— PROMPT —
Could you copy every line of the data that contains "pose"?

— DATA SHOWN —
Lemma decode_quanta_EncodeToString e src :
  bytes_ok src -> decode_quanta e (EncodeToString e src) = Some src.
Proof.
  induction src as [|a|a b|a b c l IH] using bytes_ind3; intros Hb.
  - done.
  - apply Forall_cons in Hb as [Ha _].
    assert (Hw : Z.shiftl a 16 = a * 65536 + 0 * 256 + 0) by (rewrite Z.shiftl_mul_pow2 by lia; lia).
    destruct (word_bytes a 0 0) as (W1 & W2 & W3); [done|unfold u8_ok; lia..|].
    cbn [EncodeToString app]. fold (digit (Z.shiftl a 16) 18). fold (digit (Z.shiftl a 16) 12).
    set (w := Z.shiftl a 16) in *.
    assert (Hr : 0 <= w < 2 ^ 24) by (unfold u8_ok in *; lia).
    assert (H6 : digit w 6 = 0) by (apply digit_zero_low; [lia|]; rewrite Hw; Z.to_euclidean_division_equations; lia).
    assert (H0 : digit w 0 = 0) by (apply digit_zero_low; [lia|]; rewrite Hw; Z.to_euclidean_division_equations; lia).
    pose proof (digits_word w Hr) as Hd. rewrite H6, H0 in Hd.
    destruct (padded e) eqn:Hp; cbn [decode_quanta]; rewrite ?Hp, !dec_enc_char by apply land_63_range.
    + assert (dec_char e padChar = None) as -> by (unfold dec_char; by destruct (url e)).
      cbn. unfold quantum. rewrite Hd. cbn. rewrite Hw, W1, W2, W3. simpl. by rewrite andb_false_r.
    + unfold quantum. rewrite Hd. cbn. rewrite Hw, W1, W2, W3. simpl. by rewrite andb_false_r.
  - apply Forall_cons in Hb as [Ha Hb]. apply Forall_cons in Hb as [Hb _].
    assert (Hw : Z.lor (Z.shiftl a 16) (Z.shiftl b 8) = a * 65536 + b * 256 + 0).
    { rewrite <- (Z.lor_0_r (Z.lor _ _)). apply lor_bytes3; [done | unfold u8_ok; lia]. }
    destruct (word_bytes a b 0) as (W1 & W2 & W3); [done|done|unfold u8_ok; lia|].
    cbn [EncodeToString app]. set (w := Z.lor (Z.shiftl a 16) (Z.shiftl b 8)) in *.
    fold (digit w 18). fold (digit w 12). fold (digit w 6).
    assert (Hr : 0 <= w < 2 ^ 24) by (unfold u8_ok in *; lia).
    assert (H0 : digit w 0 = 0) by (apply digit_zero_low; [lia|]; rewrite Hw; Z.to_euclidean_division_equations; lia).
    pose proof (digits_word w Hr) as Hd. rewrite H0 in Hd.
    destruct (padded e) eqn:Hp; cbn [decode_quanta]; rewrite ?Hp, !dec_enc_char by apply land_63_range.
    + assert (dec_char e padChar = None) as -> by (unfold dec_char; by destruct (url e)).
      cbn. unfold quantum. rewrite Hd. cbn. rewrite Hw, W1, W2, W3. simpl. by rewrite andb_false_r.
    + unfold quantum. rewrite Hd. cbn. rewrite Hw, W1, W2, W3. simpl. by rewrite andb_false_r.
  - apply Forall_cons in Hb as [Ha Hb]. apply Forall_cons in Hb as [Hb Hc]. apply Forall_cons in Hc as [Hc Hl].
    assert (Hw := lor_bytes3 a b c Hb Hc). destruct (word_bytes a b c) as (W1 & W2 & W3); [done..|].
    cbn [EncodeToString app]. set (w := Z.lor (Z.lor (Z.shiftl a 16) (Z.shiftl b 8)) c) in *.
    fold (digit w 18). fold (digit w 12). fold (digit w 6). rewrite (digit_0 w).
    assert (Hr : 0 <= w < 2 ^ 24) by (unfold u8_ok in *; lia).
    cbn [decode_quanta]. rewrite !dec_enc_char by apply land_63_range.
    unfold quantum. rewrite (digits_word w Hr). cbn. rewrite IH by done. by rewrite Hw, W1, W2, W3.
Qed.

Lemma DecodeString_EncodeToString e src : bytes_ok src -> DecodeString e (EncodeToString e src) = Some src.
Proof. intros Hb. unfold DecodeString. rewrite EncodeToString_no_newline. by apply decode_quanta_EncodeToString. Qed.

Lemma quantum_ok e d v0 v1 v2 v3 bs : quantum e d v0 v1 v2 v3 = Some bs -> bytes_ok bs /\ blen bs <= 3.
Proof.
  unfold quantum. intros H. bool_cases; try discriminate; injection H as <-;
    (split; [repeat constructor; apply u8_range | unfold blen; simpl; lia]).
Qed.

Lemma bytes_ind4 (P : bytes -> Prop) :
  P [] -> (forall a, P [a]) -> (forall a b, P [a; b]) -> (forall a b c, P [a; b; c]) ->
  (forall a b c d l, P l -> P (a :: b :: c :: d :: l)) -> forall l, P l.
Proof.
  intros H0 H1 H2 H3 H4 l.
  assert (P l /\ forall a, P (a :: l) /\ forall b, P (b :: a :: l) /\ forall c, P (c :: b :: a :: l)) as [? _]; [|done].
  induction l as [|x l [IH1 IH2]]; [auto|]. split; [apply IH2|].
  intros a. split; [apply IH2|]. intros b. split; [apply IH2|]. intros c. apply H4, IH1.
Qed.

— RESULT OF THE EXERCISE —
    pose proof (digits_word w Hr) as Hd. rewrite H6, H0 in Hd.
    pose proof (digits_word w Hr) as Hd. rewrite H0 in Hd.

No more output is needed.